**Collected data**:

(** ** Printing *)

Definition base16Len (h : Hash) : nat := hashSize h * 2.
Definition base32Len (h : Hash) : nat := (hashSize h * 8 - 1) / 5 + 1.
Definition base64Len (h : Hash) : nat :=
  Z.to_nat (Z.land (Z.of_nat (4 * hashSize h / 3 + 3)) (Z.lnot 3)).

Definition base16Chars : bytes := L "0123456789abcdef".
Definition nix32Chars : bytes := L "0123456789abcdfghijklmnpqrsvwxyz".

Definition hexByte (b : Z) : bytes :=
  [tbl base16Chars (Z.shiftr b 4); tbl base16Chars (Z.land b 15)].
Definition printHash16 (h : Hash) : bytes :=
  concat ((fun i => hexByte (byte_at (hash h) i)) <$> seq 0 (hashSize h)).

(** The value of the [n]-th nix32 digit: five bits from bit [5 n]. *)
Definition digit32 (h : bytes) (size n : nat) : Z :=
  let b := n * 5 in
  let i := b / 8 in
  let j := Z.of_nat (b mod 8) in
  let c := (Z.lor (Z.shiftr (byte_at h i) j)
             (if (size - 1 <=? i)%nat then 0 else Z.shiftl (byte_at h (i + 1)%nat) (8 - j)) mod 256)%Z in
  Z.land c 31.

Definition printHash32 (h : Hash) : result bytes :=
  assert_ (negb (hashSize h =? 0)) ;;;
  let len := base32Len h in
  assert_ (negb (len =? 0)) ;;;
  Ok ((fun n => tbl nix32Chars (digit32 (hash h) (hashSize h) n)) <$> reverse (seq 0 len)).

Definition to_string (h : Hash) (hashFormat : HashFormat) (includeAlgo : bool) : result bytes :=
  let s :=
    if bool_decide (hashFormat = SRI) || includeAlgo
    then printHashAlgo (algo h) ++ (if bool_decide (hashFormat = SRI) then L "-" else L ":")
    else [] in
  match hashFormat with
  | Base16 => Ok (s ++ printHash16 h)
  | Nix32 => let* t := printHash32 h in Ok (s ++ t)
  | Base64 | SRI => Ok (s ++ base64Encode (take (hashSize h) (hash h)))
  end.

Definition printHash16or32 (h : Hash) : result bytes :=
  to_string h (if bool_decide (algo h = MD5) then Base16 else Nix32) false.

(** ** Parsing *)

Definition parseHexDigit (c : ascii) : result Z :=
  if in_range "0" "9" c then Ok (code c - code "0")%Z
  else if in_range "A" "F" c then Ok (code c - code "A" + 10)%Z
  else if in_range "a" "f" c then Ok (code c - code "a" + 10)%Z
  else throw BadHash.

(** [n] bytes remain, the next one is [hash\[i\]]. *)
Fixpoint parse16_loop (n i : nat) (rest h : bytes) : result bytes :=
  match n with
  | O => Ok h
  | S n =>
      let* hi := parseHexDigit (nth (i * 2) rest NUL) in
      let* lo := parseHexDigit (nth (i * 2 + 1) rest NUL) in
      parse16_loop n (i + 1) rest (<[i := chr (Z.lor (Z.shiftl hi 4) lo)]> h)
  end.

(** One round of the base-32 loop: merge [digit] at bit [5 n]. *)
Definition put32 (size : nat) (n : nat) (digit : Z) (h : bytes) : result bytes :=
  let b := n * 5 in
  let i := b / 8 in
  let j := Z.of_nat (b mod 8) in
  let h := <[i := chr (Z.lor (byte_at h i) (Z.shiftl digit j))]> h in
  if i <? size - 1
  then Ok (<[i + 1 := chr (Z.lor (byte_at h (i + 1)) (Z.shiftr digit (8 - j)))]> h)
  else if bool_decide (Z.shiftr digit (8 - j) = 0)%Z then Ok h else throw BadHash.

(** The characters are read from the end of the string: [cs] is what remains
    of [rest] reversed. *)
Fixpoint parse32_loop (size n : nat) (cs h : bytes) : result bytes :=
  match cs with
  | [] => Ok h
  | c :: cs =>
      match find_char c nix32Chars with
      | None => throw BadHash
      | Some digit =>
          let* h := put32 size n (Z.of_nat digit) h in
          parse32_loop size (n + 1) cs h
      end
  end.

(** [Hash::Hash(rest, algo, isSRI)]. *)
Definition Hash_parse (xp : xpSettings) (rest : bytes) (a : HashAlgorithm) (isSRI : bool) :
    result Hash :=
  let* h := Hash_zero xp a in
  if negb isSRI && (length rest =? base16Len h) then
    let* b := parse16_loop (hashSize h) 0 rest (hash h) in
    Ok (MkHash (hashSize h) b a)
  else if negb isSRI && (length rest =? base32Len h) then
    let* b := parse32_loop (hashSize h) 0 (reverse rest) (hash h) in
    Ok (MkHash (hashSize h) b a)
  else if isSRI || (length rest =? base64Len h) then
    (* the exception of [base64Decode] is caught and not rethrown *)
    let d := match base64Decode rest with Ok d => d | Err _ => [] end in
    if negb (length d =? hashSize h) then throw BadHash
    else assert_ (negb (hashSize h =? 0)) ;;;
         Ok (MkHash (hashSize h) (take (hashSize h) d ++ drop (hashSize h) (hash h)) a)
  else throw BadHash.

Definition parseNonSRIUnprefixed (xp : xpSettings) (s : bytes) (a : HashAlgorithm) : result Hash :=
  Hash_parse xp s a false.

Definition parseSRI (xp : xpSettings) (original : bytes) : result Hash :=
  match splitPrefixTo original "-" with
  | (None, _) => throw BadHash
  | (Some hashRaw, rest) =>
      let* parsedType := parseHashAlgo hashRaw in
      Hash_parse xp rest parsedType true
  end.

(** The algorithm prefix if there is one, whether it ended in a dash, and the
    rest of the string. *)
Definition getParsedTypeAndSRI (rest : bytes) : result (option HashAlgorithm * bool * bytes) :=
  match splitPrefixTo rest ":" with
  | (Some hashRaw, rest) => let* a := parseHashAlgo hashRaw in Ok (Some a, false, rest)
  | (None, rest) =>
      match splitPrefixTo rest "-" with
      | (Some hashRaw, rest) => let* a := parseHashAlgo hashRaw in Ok (Some a, true, rest)
      | (None, rest) => Ok (None, false, rest)
      end
  end.

Definition parseAnyPrefixed (xp : xpSettings) (original : bytes) : result Hash :=
  let* (optParsedType, isSRI, rest) := getParsedTypeAndSRI original in
  match optParsedType with
  | None => throw BadHash
  | Some a => Hash_parse xp rest a isSRI
  end.

Definition parseAny (xp : xpSettings) (original : bytes) (optAlgo : option HashAlgorithm) :
    result Hash :=
  let* (optParsedType, isSRI, rest) := getParsedTypeAndSRI original in
  match optParsedType, optAlgo with
  | None, None => throw BadHash
  | Some a, Some a' => if bool_decide (a <> a') then throw BadHash else Hash_parse xp rest a isSRI
  | Some a, None => Hash_parse xp rest a isSRI
  | None, Some a' => Hash_parse xp rest a' isSRI
  end.

Definition newHashAllowEmpty (xp : xpSettings) (hashStr : bytes) (ha : option HashAlgorithm) :
    result Hash :=
  if bool_decide (hashStr = []) then
    match ha with
    | None => throw BadHash
    | Some a => let* h := Hash_zero xp a in let* _ := to_string h SRI true in Ok h
    end
  else parseAny xp hashStr ha.

(** ** Compression *)

Fixpoint compress_loop (idx : list nat) (newSize : nat) (src h : bytes) : bytes :=
  match idx with
  | [] => h
  | i :: idx =>
      let k := i mod newSize in
      compress_loop idx newSize src (<[k := chr (Z.lxor (byte_at h k) (byte_at src i))]> h)
  end.
(** [newSize] is at least 1 at every call (a zero size divides by zero). *)
Definition compressHash (xp : xpSettings) (h : Hash) (newSize : nat) : result Hash :=
  let* r := Hash_zero xp (algo h) in
  if bool_decide (newSize = 0 /\ hashSize h <> 0) then Err UndefinedBehaviour
  else Ok (MkHash newSize (compress_loop (seq 0 (hashSize h)) newSize (hash h) (hash r)) (algo r)).

(** ** Bits of a byte array *)

Definition bit (h : bytes) (k : nat) : bool := Z.testbit (byte_at h (k / 8)) (Z.of_nat (k mod 8)).

Lemma byte_at_bound h i : (0 <= byte_at h i < 256)%Z.
Proof. apply code_bound. Qed.

Lemma testbit_byte_high h i r : (8 <= r)%Z -> Z.testbit (byte_at h i) r = false.
Proof.
  intros Hr. pose proof (byte_at_bound h i).
  destruct (decide (byte_at h i = 0)%Z) as [->|]; [apply Z.bits_0|].
  apply Z.bits_above_log2; [lia|]. apply Z.log2_lt_pow2; [lia|].
  eapply Z.lt_le_trans; [apply byte_at_bound|]. change 256%Z with (2 ^ 8)%Z.
  apply Z.pow_le_mono_r; lia.
Qed.

Lemma testbit_mod256 x r : (0 <= r < 8)%Z -> Z.testbit (x mod 256) r = Z.testbit x r.
Proof. intros Hr. change 256%Z with (2 ^ 8)%Z. by rewrite Z.mod_pow2_bits_low by lia. Qed.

**What you need to do**: In the records above, how many lines include the string "hexByte"? Answer with only the number.

**Task response**: 2